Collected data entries

----

(** * Remote quick picks of GitLens: a shallow embedding of
    [src/quickpicks/remotesQuickPick.ts] and the properties of its
    resource description, remote selection and presentation session. *)

From stdpp Require Import base option list gmap strings.

Open Scope string_scope.

(** ** Data model *)

(** A reference to a JavaScript object living on the heap. *)
Abbreviation Ref := positive.

(** Modelled from the spec: [RemoteProvider] is declared in the git layer,
    outside this file.  It has a display [name] and a [path]; its operations
    [open] and [copy] are effects, see [ProviderCall] below. *)
Record RemoteProvider := {
  name : string;
  path : string
}.

(** Modelled from the spec: [GitRemote], declared in [git/gitService].
    [provider] may be [undefined]; [default] is a boolean flag. *)
Record GitRemote := {
  provider : option RemoteProvider;
  default : bool
}.

(** Modelled from the spec: the commit attached to a [Revision] resource,
    declared in [git/gitService], with the six properties the description
    switch reads.  [status], [previousSha] and [previousShortSha] may be
    [undefined]. *)
Record GitLogCommit := {
  isFile : bool;
  status : option string;
  sha : string;
  previousSha : option string;
  shortSha : string;
  previousShortSha : option string
}.

(** Modelled from the spec: [RemoteResource], declared in [git/gitService],
    discriminated by [type], one payload per variant.  [Other] stands for an
    object whose [type] is none of the six members of [RemoteResourceType];
    it is what reaches the [default:] arm of the switch. *)
Inductive RemoteResource :=
  | Branch (branch : string)
  | Branches
  | Commit (sha : string)
  | File (fileName : string)
  | Repo
  | Revision (fileName : string) (sha : option string) (commit : option GitLogCommit)
  | Other (type : string).

(** Modelled from the spec: [Commands], declared in [commands]; the one
    member used here. *)
Inductive Commands := OpenInRemote.
(** * AutoOMR: the result-review workflow, embedded and verified

    A shallow embedding of the client-side logic of the AutoOMR dashboard
    (App.tsx, types.ts, services/geminiService.ts):

    - the synthetic result generator [generateMockResult];
    - the simulated per-file processing pipeline of [ProcessingDashboard];
    - the review table of [ResultsView]: search, status filter, sort,
      pagination, CSV export;
    - the list operations of [App]: append, approve, delete, and the
      localStorage persistence effects;
    - the AI-insights call [generateAnalyticsInsights];
    - the statistics of [AnalyticsView] and its insights panel:
      [analyticsData], [handleGenerateInsights], [renderInsights].

    Conventions of the embedding.  JavaScript numbers that hold integers are
    [Z]; the others (confidence, progress, the draws of [Math.random]) are
    exact rationals [Q], so the rounding of double arithmetic is not part of
    the model.  Strings are sequences of 8-bit code units with the ASCII case
    mapping.  A [Date] is its time value in milliseconds since the epoch.
    Every call of [Math.random] reads the next element of a stream of draws,
    and the clock and the time zone are inputs. *)

From Stdlib Require Import ZArith QArith Qround List String Ascii Bool Lia Lqa.
From Stdlib Require Import Permutation Sorted OrderedTypeEx.
From stdpp Require Import gmap strings list pretty.
Import ListNotations.

Open Scope Z_scope.

(** ** Strings *)

Module Str.

Definition is_upper (c : ascii) : bool :=
  let n := nat_of_ascii c in ((65 <=? n) && (n <=? 90))%nat.

(** [String.prototype.toLowerCase], on ASCII letters. *)
Definition lower_char (c : ascii) : ascii :=
  if is_upper c then ascii_of_nat (nat_of_ascii c + 32) else c.

Fixpoint toLowerCase (s : string) : string :=
  match s with
  | EmptyString => EmptyString
  | String c s' => String (lower_char c) (toLowerCase s')
  end.

(** [s.startsWith(t)] *)
Fixpoint startsWith (s t : string) : bool :=
  match t, s with
  | EmptyString, _ => true
  | String _ _, EmptyString => false
  | String b t', String a s' => Ascii.eqb a b && startsWith s' t'
  end.

(** [s.includes(t)]: some suffix of [s] starts with [t]. *)
Fixpoint includes (s t : string) : bool :=
  startsWith s t ||
  match s with
  | EmptyString => false
  | String _ s' => includes s' t
  end.

(** [s < t] on two strings: lexicographic order of the code units. *)
Definition lt (s t : string) : bool :=
  match String.compare s t with Lt => true | _ => false end.

(** [String.fromCharCode(n)] *)
Definition fromCharCode (n : Z) : string :=
  String (ascii_of_nat (Z.to_nat n)) EmptyString.

(** The character of the last decimal digit of [n]. *)
Definition digit_char (n : Z) : ascii := ascii_of_nat (Z.to_nat (48 + n mod 10)).

(** Decimal digits of [n], left-padded with zeros to [width] characters. *)
Fixpoint pad_digits (width : nat) (n : Z) (acc : string) : string :=
  match width with
  | O => acc
  | S w => pad_digits w (n / 10) (String (digit_char n) acc)
  end.

Definition padStart0 (width : nat) (n : Z) : string :=
  pad_digits width n EmptyString.

Definition is_digit (c : ascii) : bool :=
  let n := nat_of_ascii c in ((48 <=? n) && (n <=? 57))%nat.

Definition digit_val (c : ascii) : Z := Z.of_nat (nat_of_ascii c) - 48.

(** Reads exactly [n] decimal digits from the front of [s]. *)
Fixpoint read_digits (n : nat) (acc : Z) (s : string) : option (Z * string) :=
  match n with
  | O => Some (acc, s)
  | S n' =>
      match s with
      | String c s' =>
          if is_digit c then read_digits n' (10 * acc + digit_val c) s'
          else None
      | EmptyString => None
      end
  end.

(** Expects the character [c] at the front of [s]. *)
Definition expect (c : ascii) (s : string) : option string :=
  match s with
  | String a s' => if Ascii.eqb a c then Some s' else None
  | EmptyString => None
  end.

End Str.

(** ** Numbers: the values a relational comparison works on *)

(** An ECMAScript Number, as far as [<] and [>] can tell: not-a-number,
    the two infinities, or a finite value. *)
Inductive Num : Type :=
| NaN
| NegInf
| Fin (q : Q)
| PosInf.

Definition Qltb (x y : Q) : bool := negb (Qle_bool y x).

(** [x < y] on Numbers; a comparison with NaN is false. *)
Definition num_lt (x y : Num) : bool :=
  match x, y with
  | NaN, _ | _, NaN => false
  | _, NegInf => false
  | NegInf, _ => true
  | PosInf, _ => false
  | Fin _, PosInf => true
  | Fin a, Fin b => Qltb a b
  end.

(** ** Dates *)

Module DateTime.

Definition msPerDay : Z := 86400000.

(** Civil date of a day number counted from 1970-01-01 (proleptic Gregorian
    calendar, as ECMAScript's YearFromTime, MonthFromTime and DateFromTime).
    Returns (year, month 1..12, day 1..31). *)
Definition civil_from_days (days : Z) : Z * Z * Z :=
  let z := days + 719468 in
  let era := z / 146097 in
  let doe := z mod 146097 in
  let yoe := (doe - doe / 1460 + doe / 36524 - doe / 146096) / 365 in
  let doy := doe - (365 * yoe + yoe / 4 - yoe / 100) in
  let mp := (5 * doy + 2) / 153 in
  let d := doy - (153 * mp + 2) / 5 + 1 in
  let m := if mp <? 10 then mp + 3 else mp - 9 in
  let y := yoe + era * 400 + (if m <=? 2 then 1 else 0) in
  (y, m, d).

(** Day number of a civil date (ECMAScript's MakeDay). *)
Definition days_from_civil (y m d : Z) : Z :=
  let y' := if m <=? 2 then y - 1 else y in
  let era := y' / 400 in
  let yoe := y' - era * 400 in
  let doy := (153 * (if 2 <? m then m - 3 else m + 9) + 2) / 5 + d - 1 in
  let doe := yoe * 365 + yoe / 4 - yoe / 100 + doy in
  era * 146097 + doe - 719468.

(** The year of [toISOString]: four digits for 0..9999, otherwise a sign and
    six digits. *)
Definition iso_year (y : Z) : string :=
  if ((0 <=? y) && (y <=? 9999))%Z then Str.padStart0 4 y
  else String.append (if (y <? 0)%Z then "-" else "+")%string
                     (Str.padStart0 6 (Z.abs y)).

(** [Date.prototype.toISOString]: "YYYY-MM-DDTHH:mm:ss.sssZ", in UTC. *)
Definition toISOString (t : Z) : string :=
  let '(y, m, d) := civil_from_days (t / msPerDay) in
  let r := t mod msPerDay in
  String.concat ""%string
    [ iso_year y; "-"%string; Str.padStart0 2 m; "-"%string;
      Str.padStart0 2 d; "T"%string;
      Str.padStart0 2 (r / 3600000); ":"%string;
      Str.padStart0 2 (r / 60000 mod 60); ":"%string;
      Str.padStart0 2 (r / 1000 mod 60); "."%string;
      Str.padStart0 3 (r mod 1000); "Z"%string ].

Definition days_in_month (y m : Z) : Z :=
  days_from_civil (if m =? 12 then y + 1 else y) (if m =? 12 then 1 else m + 1) 1
  - days_from_civil y m 1.

(** "YYYY-MM-DD" at the front of a string. *)
Definition read_date (s : string) : option (Z * string) :=
  '(y, s) ← Str.read_digits 4 0 s;
  s ← Str.expect "-" s;
  '(m, s) ← Str.read_digits 2 0 s;
  s ← Str.expect "-" s;
  '(d, s) ← Str.read_digits 2 0 s;
  if (1 <=? m) && (m <=? 12) && (1 <=? d) && (d <=? days_in_month y m)
  then Some (days_from_civil y m d * msPerDay, s)
  else None.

----

## YOUR ASSIGNMENT
Set down exactly the lines that begin the records and continue through the line bearing "From stdpp Require Import base"; include both ends.

## EXERCISE RESULT
(** * Remote quick picks of GitLens: a shallow embedding of
    [src/quickpicks/remotesQuickPick.ts] and the properties of its
    resource description, remote selection and presentation session. *)

From stdpp Require Import base option list gmap strings.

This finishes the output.